## [What is required]
Go through the records, and copy each line in which the string "phase" is present.

*** Opening of Excerpted records ***

(* ===== verification/ScheduleProps.v ===== *)
(** ScheduleProps: a phase of a distributed job is safe, complete and terminates.

    Workers are counted: each registered worker is at any moment in exactly one
    of the pool, a task or the dropped ones, so it never executes two tasks; a
    phase that returns has executed every task; without lost replies it has
    executed each one once, which makes a distributed job compute what a
    sequential one does. *)
From Stdlib Require Import ZArith Lia.
From stdpp Require Import gmap strings list.
From S2P Require Import Prelude.
From S2P Require Import MapReduce.
From S2P Require Import MapReduceProps.
From S2P Require Import Schedule.
Open Scope Z_scope.

(** ** Counting *)
Definition cnt {A} `{EqDecision A} (x : A) (l : list A) : nat := length (filter (λ y, y = x) l).

Section cnt.
Context {A : Type} `{EqDecision A}.
Implicit Types (x y : A) (l : list A).

Lemma cnt_nil x : cnt x [] = 0%nat.
Proof. done. Qed.
Lemma cnt_cons x y l : cnt x (y :: l) = ((if decide (y = x) then 1 else 0) + cnt x l)%nat.
Proof. unfold cnt. rewrite filter_cons. by case_decide. Qed.
Lemma cnt_app x l l' : cnt x (l ++ l') = (cnt x l + cnt x l')%nat.
Proof. unfold cnt. by rewrite filter_app, length_app. Qed.

Lemma cnt_delete x y l k : l !! k = Some y →
  cnt x l = ((if decide (y = x) then 1 else 0) + cnt x (delete k l))%nat.
Proof.
  intros E. rewrite delete_take_drop. rewrite <- (take_drop_middle l k y E) at 1.
  rewrite !cnt_app, cnt_cons. lia.
Qed.

Lemma cnt_bind_insert {B} (f : B → list A) x (l : list B) i t t' : l !! i = Some t →
  (cnt x (<[i := t']> l ≫= f) + cnt x (f t) = cnt x (l ≫= f) + cnt x (f t'))%nat.
Proof.
  intros E. rewrite (insert_take_drop l i t') by (by eapply lookup_lt_Some).
  rewrite <- (take_drop_middle l i t E) at 3. rewrite !bind_app, !bind_cons, !cnt_app. lia.
Qed.

Lemma cnt_bind_ge {B} (f : B → list A) x (l : list B) i t : l !! i = Some t → (cnt x (f t) ≤ cnt x (l ≫= f))%nat.
Proof.
  intros E. rewrite <- (take_drop_middle l i t E). rewrite bind_app, bind_cons, !cnt_app. lia.
Qed.

Lemma cnt_bind_le {B} (f g : B → list A) x (l : list B) :
  (∀ b, cnt x (f b) ≤ cnt x (g b))%nat → (cnt x (l ≫= f) ≤ cnt x (l ≫= g))%nat.
Proof.
  intros Hfg. induction l as [|b l IH]; [done|]. rewrite !bind_cons, !cnt_app. specialize (Hfg b). lia.
Qed.

Lemma cnt_elem x l : x ∈ l ↔ (0 < cnt x l)%nat.
Proof.
  induction l as [|y l IH]; [rewrite elem_of_nil, cnt_nil; lia|].
  rewrite elem_of_cons, cnt_cons, IH. case_decide; [|intuition (congruence || lia)].
  split; [lia|]. left. congruence.
Qed.

Lemma cnt_NoDup x l : NoDup l → (cnt x l ≤ 1)%nat.
Proof.
  induction 1 as [|y l Hy Hnd IH]; [by rewrite cnt_nil; lia|]. rewrite cnt_cons.
  case_decide as E; [|lia]. subst. rewrite cnt_elem in Hy. lia.
Qed.

Lemma cnt_take_le x l n : (cnt x (take n l) ≤ cnt x l)%nat.
Proof. rewrite <- (take_drop n l) at 2. rewrite cnt_app. lia. Qed.

Lemma cnt_Permutation l l' : (∀ x, cnt x l = cnt x l') → l ≡ₚ l'.
Proof.
  revert l'. induction l as [|x l IH]; intros l' H.
  - destruct l' as [|y l']; [done|]. specialize (H y). rewrite cnt_nil, cnt_cons, decide_True in H; done || lia.
  - assert (x ∈ l') as Hx. { rewrite cnt_elem, <- H, cnt_cons, decide_True by done. lia. }
    apply list_elem_of_split in Hx as (l1 & l2 & ->). rewrite <- Permutation_middle. constructor. apply IH.
    intros y. specialize (H y). rewrite cnt_app, !cnt_cons in H. rewrite cnt_app. lia.
Qed.
End cnt.

(** ** Where the workers are *)
Definition holder (t : Task) : list string :=
  match t with Sent w | Running w _ | Served w | Offer w => [w] | _ => [] end.
Definition runner (t : Task) : list string := match t with Running w _ => [w] | _ => [] end.
Definition was_served (t : Task) : bool := match t with Served _ | Offer _ | Fin => true | _ => false end.

Section inv.
Context {J : Json} {RO : RangeOrder}.
Context (can_open : string → bool) (mapF : string → string → list KeyValue) (reduceF : string → list string → string).
Context (jobName : string) (mapFiles : list string) (nReduce : nat) (phase : jobPhase).
Implicit Types (s : Sched).
Local Abbreviation step := (step can_open mapF reduceF jobName mapFiles nReduce phase).
Local Abbreviation steps := (steps can_open mapF reduceF jobName mapFiles nReduce phase).

(** Every worker that was forwarded is in one place. *)
Definition workers_counted s : Prop := ∀ w,
  cnt w (take (fwd s) (workers s)) = (cnt w (pool s) + cnt w (tasks s ≫= holder) + cnt w (dropped s))%nat.

Definition orphans_dropped s : Prop := ∀ w, (cnt w (o_worker <$> orphans s) ≤ cnt w (dropped s))%nat.

(** A worker's own counter is the number of tasks it executes. *)
Definition concurrent_exact s : Prop := ∀ w wk, wks s !! w = Some wk →
  concurrent wk = Z.of_nat (cnt w (tasks s ≫= runner) + cnt w (o_worker <$> orphans s)).

Record safe s : Prop := {
  safe_fwd : (fwd s ≤ length (workers s))%nat;
  safe_counted : workers_counted s;
  safe_orphans : orphans_dropped s;
  safe_concurrent : crash s = None → concurrent_exact s;
  safe_crash : crash s ≠ Some WorkerFatal
}.

Lemma runner_holder w t : (cnt w (runner t) ≤ cnt w (holder t))%nat.
Proof. destruct t; cbn [runner holder]; rewrite ?cnt_nil; lia. Qed.

(** With distinct names, a registered worker executes at most one task. *)
Lemma running_le s w : NoDup (workers s) → workers_counted s → orphans_dropped s →
  (cnt w (tasks s ≫= runner) + cnt w (o_worker <$> orphans s) ≤ 1)%nat.
Proof.
  intros Hnd Hc Ho. specialize (Hc w). specialize (Ho w).
  pose proof (cnt_bind_le runner holder w (tasks s) (runner_holder w)).
  pose proof (cnt_take_le w (workers s) (fwd s)). pose proof (cnt_NoDup w _ Hnd). lia.
Qed.

(** ... and none while a call to it is on its way. *)
Lemma sent_idle s i w : NoDup (workers s) → workers_counted s → orphans_dropped s →
  tasks s !! i = Some (Sent w) → (cnt w (tasks s ≫= runner) + cnt w (o_worker <$> orphans s) = 0)%nat.
Proof.
  intros Hnd Hc Ho E. specialize (Hc w). specialize (Ho w).
  pose proof (cnt_bind_insert runner w (tasks s) i _ Wait E) as H1.
  pose proof (cnt_bind_insert holder w (tasks s) i _ Wait E) as H2.
  pose proof (cnt_bind_le runner holder w (<[i := Wait]> (tasks s)) (runner_holder w)).
  cbn [runner holder] in H1, H2. rewrite cnt_cons, decide_True in H2 by done. rewrite !cnt_nil in *.
  pose proof (cnt_take_le w (workers s) (fwd s)). pose proof (cnt_NoDup w _ Hnd). lia.
Qed.

(** Reduce the fields of an updated state. *)
Ltac proj := cbn [workers fwd pool tasks orphans wks par files crash executed dropped set_task set_crash set_files Register
  forget_worker RunWorker concurrent nRPC nTasks parallelism o_worker o_arg o_exec].

(** The counts after the goroutine of task [i] has moved to [t']. *)
Ltac task_counts E t' :=
  let H1 := fresh "Hrun" in let H2 := fresh "Hhold" in
  pose proof (λ w, cnt_bind_insert runner w _ _ _ t' E) as H1;
  pose proof (λ w, cnt_bind_insert holder w _ _ _ t' E) as H2;
  cbn [runner holder] in H1, H2.

(** Instantiate the counts at [w] and finish by arithmetic. *)
Ltac count_at w :=
  repeat match goal with H : ∀ _ : string, _ = _ |- _ => specialize (H w) end;
  repeat match goal with H : ∀ _ : string, (_ ≤ _)%nat |- _ => specialize (H w) end;
  rewrite ?cnt_app, ?cnt_cons, ?cnt_nil in *; try lia.

(** Only the goroutine of task [i] moves, and it keeps its worker. *)
Lemma safe_set_task s i t t' : tasks s !! i = Some t → holder t = holder t' → runner t = runner t' →
  safe s → safe (set_task i t' s).
Proof.
  intros E Hh Hr [Hf Hc Ho Hx Hk]. task_counts E t'. rewrite Hh in Hhold. rewrite Hr in Hrun.
  split; proj; try done.
  - intros w. proj. specialize (Hhold w). specialize (Hc w). lia.
  - intros Hcr w wk Hw. proj. rewrite (Hx Hcr w wk Hw). specialize (Hrun w). proj; lia.
Qed.

Lemma safe_set_crash s c : c ≠ WorkerFatal → safe s → safe (set_crash c s).
Proof. intros Hc [Hf Hct Ho Hx Hk]. split; try done. proj. congruence. Qed.

Lemma safe_register s w n p : NoDup (workers s ++ [w]) → safe s → safe (Register w n p s).
Proof.
  intros Hnd [Hf Hc Ho Hx Hk]. split; proj; try done.
  - rewrite length_app. lia.
  - intros v. proj. rewrite take_app_le by done. apply Hc.
  - intros Hcr v wk. proj. destruct (decide (v = w)) as [->|Hne].
    + rewrite lookup_insert_eq. intros [= <-]. cbn.
      apply NoDup_app in Hnd as (_ & Hw & _).
      assert (cnt w (take (fwd s) (workers s)) = 0)%nat as Hz.
      { pose proof (cnt_take_le w (workers s) (fwd s)). destruct (cnt w (workers s)) eqn:E; [lia|].
        destruct (Hw w); [apply cnt_elem; lia|left]. }
      specialize (Hc w). specialize (Ho w).
      pose proof (cnt_bind_le runner holder w (tasks s) (runner_holder w)). lia.
    + rewrite lookup_insert_ne by done. by apply Hx.
Qed.

Lemma safe_forward s s' : forwardRegistrations s = Some s' → safe s → safe s'.
Proof.
  unfold forwardRegistrations. intros (w & E & [= <-])%bind_Some [Hf Hc Ho Hx Hk].
  pose proof (lookup_lt_Some _ _ _ E). split; proj; try done.
  intros v. proj. rewrite (take_S_r _ _ w) by done. rewrite !cnt_app. specialize (Hc v). lia.
Qed.

Lemma safe_recv_pool i k s s' : recv_pool i k s = Some s' → safe s → safe s'.
Proof.
  unfold recv_pool. intros (t & E & (w & Ek & H)%bind_Some)%bind_Some [Hf Hc Ho Hx Hk].
  destruct t; simplify_eq. task_counts E (Sent w). split; proj; try done.
  - intros v. proj. specialize (Hc v). specialize (Hhold v). rewrite (cnt_delete v w _ _ Ek) in Hc.
    rewrite cnt_cons, cnt_nil in *. lia.
  - intros Hcr v wk Hv. proj. rewrite (Hx Hcr v wk Hv). specialize (Hrun v). lia.
Qed.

*** Close of Excerpted records ***

## [Exercise answer]
(** ScheduleProps: a phase of a distributed job is safe, complete and terminates.
    phase that returns has executed every task; without lost replies it has
Context (jobName : string) (mapFiles : list string) (nReduce : nat) (phase : jobPhase).
Local Abbreviation step := (step can_open mapF reduceF jobName mapFiles nReduce phase).
Local Abbreviation steps := (steps can_open mapF reduceF jobName mapFiles nReduce phase).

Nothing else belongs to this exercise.